In the words of Jacquie and Opal’s mother, Vicky, spiders represent things that are both homes and traps—addiction, memory, and ignorance are just a few of the things the novel’s characters encounter which threaten to ensnare them (and beckon to house them) much like a spider’s web. From Jacquie’s spiderweb tattoos to Orvil’s and Opal’s respective encounters with spider-leg-infested sores on their bodies, spider-related imagery is rife throughout the novel and the lives of the characters inside it.
At one point in the novel, Jacquie Red Feather is eleven days sober and struggling to remain so while attending a painful professional conference on the abuse, addiction, violence, and suicide in Native communities around the country. Right when she considers drinking the bottles in her hotel room’s mini-fridge, she looks down and contemplates the spiderweb tattoos on her feet. She is reminded of her mother’s speech about homes and traps, and successfully avoids drinking. She no longer wants to live in the house alcohol built for her, and is too wise to fall into its traps again.
Jacquie’s grandson Orvil Red Feather is the second major character in the novel to encounter spider imagery. Banned by his great-aunt and caregiver Opal from learning about or participating in Native traditions, the fourteen-year-old Orvil has turned to the internet to learn about the history of his people and to study Native dance in preparation for the Big Oakland Powwow. As the powwow approaches, Orvil becomes bothered by an itchy sensation in the lump on his leg that he’s had for as long as he can remember. When he picks at the lump, he pulls several spider legs out of it. The spider legs symbolize his emergence into adulthood, and his emerging sensitivity to the mysteries, coincidences, and stories all around him—he is beginning to make a home in the Native community, a place Opal warned him could only ever be a trap.

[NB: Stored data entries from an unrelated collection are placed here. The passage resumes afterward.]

Lemma wp_predecessorRanks n (Q : list idRank -> db -> gmap string Z -> Prop) p :
  of_scope d sc n ->
  (forall l, (forall s, s ∈ l -> edge_rel d (ir_id s) n /\ ir_rank s = rk (ir_id s)) ->
     (forall v, edge_rel d v n -> exists s, s ∈ l /\ ir_id s = v) -> Q l d p) ->
  wp (predecessorRanks sc n : M C _) Q d p.
Proof.
  intros Hn HQ. apply wp_scanIDRanks. intros l Hr Hl.
  assert (Hpred : forall r, r ∈ pred_rows sc n d <->
    d_nodes d !! n_ID r = Some r /\ n_Scope r = sc /\ is_Some (d_edges d !! (sc, n_ID r, n))).
  { intros r. unfold pred_rows. rewrite elem_rows_where by done. unfold edge_in.
    rewrite andb_true_iff, bool_decide_eq_true. destruct (d_edges d !! (sc, n_ID r, n)); simpl; naive_solver. }
  apply HQ.
  - intros s Hs. split; [|by apply Hr].
    assert (ir_id s ∈ n_ID <$> pred_rows sc n d) as (r & -> & Hin)%list_elem_of_fmap by (apply Hl; eauto).
    apply Hpred in Hin as (_ & _ & He). by exists sc.
  - intros v He. apply Hl. destruct (edge_in_scope d sc v n Hg (or_intror Hn) He) as [sat He'].
    destruct (gi_edge d Hg _ _ _ _ He') as (rv & _ & Hv & _ & Hs & _).
    pose proof (proj1 (gi_id d Hg v rv Hv)) as Hid. apply list_elem_of_fmap. exists rv. split; [done|].
    apply Hpred. rewrite Hid. split_and!; [done..|by eexists].
Qed.

(** ** The two searches *)

Lemma wp_forward_loop fuel x y ub h p :
  of_scope d sc y -> found (edge_rel d) (fun u => (rk u <? ub)%Z) y None h ->
  (forall u, u ∈ h_delta h -> u ∉ h_stack h -> ~ edge_rel d u x) ->
  length (h_stack h) + size (d_nodes d) < fuel + length (h_delta h) ->
  wp (forward_loop sc fuel x y ub h : M C _)
    (fun a d' p' => d' = d /\ p' = p /\
       match fst a with
       | Some _ => rtc (edge_rel d) y x
       | None => exists h', snd a = h_delta h' /\ h_stack h' = [] /\
                   found (edge_rel d) (fun u => (rk u <? ub)%Z) y None h' /\ forall u, u ∈ h_delta h' -> ~ edge_rel d u x
       end) d p.
Proof.
  intros Hy. revert h. induction fuel as [|fuel IH]; intros h Hf Hx Hfuel.
  { assert (length (h_delta h) <= size (d_nodes d)); [|lia]. apply nodup_size; [apply Hf|]. intros u Hu.
    apply (fo_reach _ _ _ _ _ Hf) in Hu as [Hu _].
    destruct (rtc_scope d sc y u Hg Hu Hy) as (r & Hr & _). by eexists. }
  cbn [forward_loop]. destruct (h_stack h) as [|n stack] eqn:Hs.
  { apply wp_ret. split_and!; [done..|]. exists h. split_and!; [done..|]. intros u Hu. apply Hx; [done|].
    apply not_elem_of_nil. }
  assert (Hn : n ∈ h_delta h) by (apply (fo_stack _ _ _ _ _ Hf); rewrite Hs; by left).
  destruct (fo_reach _ _ _ _ _ Hf n Hn) as [Hyn _].
  apply wp_bind, wp_successorRanks; [by eapply rtc_scope|]. intros ss Hss Hall.
  pose proof (fwd_scan_all x y ub n ss (h <| h_stack := stack |>)) as Hscan.
  destruct (fwd_scan x y ub n ss _) as [h'|path].
  2: { destruct Hscan as (s & Hin & <-). apply wp_ret. split_and!; [done..|]. simpl.
       eapply rtc_r; [done|]. by apply Hss. }
  destruct Hscan as [-> Hnx].
  destruct (found_step (edge_rel d) (fun u => (rk u <? ub)%Z) y (fun s => (ir_rank s <? ub)%Z) n ss stack h Hf Hs)
    as [Hf' Hlen].
  { intros s Hin. destruct (Hss s Hin) as [He ->]. done. }
  { done. }
  destruct (scan_found (edge_rel d) (fun u => (rk u <? ub)%Z) y (fun s => (ir_rank s <? ub)%Z) n ss (h <| h_stack := stack |>))
    as (_ & _ & Hback & _ & _); [by apply found_pop|done|intros s Hin; destruct (Hss s Hin) as [He ->]; done|].
  set (h' := scan_all _ n ss _) in *. apply IH; [done| |rewrite Hs in *; simpl in *; lia].
  (* a node that left the stack has no edge to x *)
  intros u Hu Hnu Hux. destruct (decide (u = n)) as [->|Hne].
  { destruct (Hall x Hux) as (s & Hin & E). by apply (Hnx s). }
  destruct (Hback u Hu Hnu) as [Hd Hst]. simpl in Hd, Hst. apply (Hx u); [done| |done].
  by rewrite not_elem_of_cons.
Qed.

In a flashback, Opal reveals that she, too, found spider legs in her own leg as a girl shortly after helping Jacquie to escape the home of their “uncle” Ronald, a family friend who eyed the girls lustfully despite being entrusted to care for them after their mother’s death. For Opal, too, the spider legs symbolized an emergence into adulthood, and her escape from a home that was also a trap.
Spiders Quotes in There There
Jacquie kneeled in front of the minifridge. In her head she heard her mom say, “The spider's web is a home and a trap.” And even though she never really knew what her mom meant by it, she’d been making it make sense over the years, giving it more meaning than her mom probably ever intended. In this case Jacquie was the spider, and the minifridge was the web. Home was to drink. To drink was the trap. Or something like that. The point was Do not open the fridge. And she didn’t.
But his leg. The lump that’s been in his leg for as long as he can remember, as of late it’s been itching. He hasn’t been able to stop scratching it.
Opal pulled three spider legs out of her leg the Sunday afternoon before she and Jacquie left the home, the house, the man they’d been left with after their mom left this world. There’d recently been blood from her first moon. Both the menstrual blood and the spider legs had made her feel the same kind of shame. Something was in her that came out, that seemed so creaturely, so grotesque yet magical, that the only readily available emotion she had for both occasions was shame, which led to secrecy in both cases.